The Willow Creek viticultural area is influenced primarily by two major climatic forces; the proximity to the Pacific Ocean, 31 mi to the west, and the warmer climate of the Sacramento Valley approximately 100 mi eastward. These influences create easterly winds keeping the Willow Creek area fairly cool in the summer, while only infrequent freezes occur in the winter. The average high and low temperatures are moderate at 82.85 F and 47.04 F during the growing months of April through October. These figures are based on data collected during the past five growing seasons. The area to the east of Willow Creek experiences colder temperatures in winter, but hotter temperatures in summer. To the west of the Willow Creek area the winters are milder, but the summer temperatures are cooler due to Pacific Ocean maritime influence.

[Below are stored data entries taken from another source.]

(** ** Requests that are refused *)




(** ** Login *)

(** X8: the login route answers 200 only to credentials that are both
    present, name a user on file, and whose password [comparePasswords]
    accepted against that user's stored value; the session it opens under
    the generated id holds that user's id and lasts [maxAge]. *)
Theorem login_sound stream (env : Env) (st : MemStorage) (c : option string)
    (credentials : LoginData) :
  statusOf (snd (serve stream env st (PostLogin c credentials))) = Some 200 ->
  login_username credentials <> "" /\ login_password credentials <> ""
  /\ exists u,
       getUserByUsername st (login_username credentials) = Some u
       /\ comparePasswords stream (login_password credentials)
            (User.password u) = Ok true
       /\ store_get (genid env)
            (sessionStore (fst (serve stream env st (PostLogin c credentials))))
          = Some {| passport_user := Some (User.id u);
                    expires := (now env + maxAge)%N |}.
Proof.
  rewrite serve_answer. cbn [route]. intros H200.
  assert (Hauth : exists p,
             authenticate_local stream st credentials = Ok (Some p)).
  { unfold login in H200. cbn [body passport_session] in H200.
    destruct (authenticate_local stream st credentials) as [[p|]|e];
      [eexists; reflexivity | discriminate | discriminate]. }
  destruct Hauth as [p Hauth].
  rewrite (@serve_login_accepted stream env st c credentials p Hauth).
  clear Hauth. revert H200.
  unfold login. cbn [body passport_session sessionID].
  unfold authenticate_local, localStrategy.
  destruct (String.eqb_spec (login_username credentials) "") as [|Hu];
    [discriminate|].
  destruct (String.eqb_spec (login_password credentials) "") as [|Hp];
    [discriminate|].
  cbn [orb].
  destruct (getUserByUsername st (login_username credentials)) as [u|];
    [|discriminate].
  destruct (comparePasswords stream (login_password credentials)
              (User.password u)) as [[|]|e] eqn:Hcmp; cbn [bind negb];
    try discriminate.
  intros _. repeat apply conj; try assumption.
  exists u. repeat apply conj.
  - reflexivity.
  - exact Hcmp.
  - cbn [fst createActivity req_login withSessions sessionStore].
    rewrite store_get_set, String.eqb_refl. reflexivity.
Qed.

Lemma login_sound_witness :
  statusOf (snd (serve Sample.stream Sample.env3 Sample.st2
                   (PostLogin None (mkLogin "alice" "correct-pw"))))
  = Some 200
  /\ exists u,
       getUserByUsername Sample.st2 "alice" = Some u
       /\ comparePasswords Sample.stream "correct-pw" (User.password u)
          = Ok true
       /\ store_get "sid-3"
            (sessionStore
               (fst (serve Sample.stream Sample.env3 Sample.st2
                       (PostLogin None (mkLogin "alice" "correct-pw")))))
          = Some {| passport_user := Some (User.id u);
                    expires := (3000 + maxAge)%N |}.
Proof.
  split; [vm_compute; reflexivity|].
  apply (@login_sound Sample.stream Sample.env3 Sample.st2 None
           (mkLogin "alice" "correct-pw")).
  vm_compute. reflexivity.
Defined.

(** ** Registration, then login, then the current user *)

Lemma find_values_map_set (V : Type) (pred : V -> bool) (k : nat) (v : V)
    (m : JsMap V) :
  find pred (map_values m) = None -> pred v = true ->
  find pred (map_values (map_set k v m)) = Some v.
Proof.
  intros Hnone Hv. induction m as [|[k' v'] m IH];
    cbn [map_set map_values map snd find] in *.
  - rewrite Hv. reflexivity.
  - destruct (pred v') eqn:Ev'; [discriminate|].
    destruct (Nat.eqb k k'); cbn [map_values map snd find].
    + rewrite Hv. reflexivity.
    + rewrite Ev'. apply IH, Hnone.
Qed.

The heat degree days of the area average 3005.62, based on climalic data gathered during the last three years. These heat units correspond to the top range of an Region II and the bottom range of an Region III. Rainfall, based on data gathered during the last 38 years, averages 39.9 in per year. Although the average rainfall in the areas east and west of the Willow Creek area are comparable, the area to the west does receive slightly less rain. Further, this area receives its rainfall in the summer months, whereas the Willow Creek area receives most of its rainfall in the winter months. The USDA plant hardiness zones are 9a and 9b.

===Soils===
The soil composition of Willow Creek is primarily Quaternary terrace gravels, which provide excellent drainage for the vineyards. The vineyards of the area are situated on plateaus and benches at elevations varying from 461 to 1500 ft. Soils in the mountains are typically made up of rocky shale and limestone.

==Viticulture==
In 1974, the first commercial vineyard was planted. Today, there are five such vineyards comprising a total of approximately 30 acre in vitculture. The predominant varieties grown are Cabernet, Riesling, Gewürztraminer, Chardonnay Zinfandel, and Merlot. Under U.S. labeling regulations, wines may use the “Willow Creek” appellation if at least 85 percent of the grapes are grown within the AVA, regardless of where the wine is produced. Miles Garrett Wines is the only winery physically located within the boundaries of the AVA and the only one that produces wines from more than 85% of grapes from the Willow Creek AVA.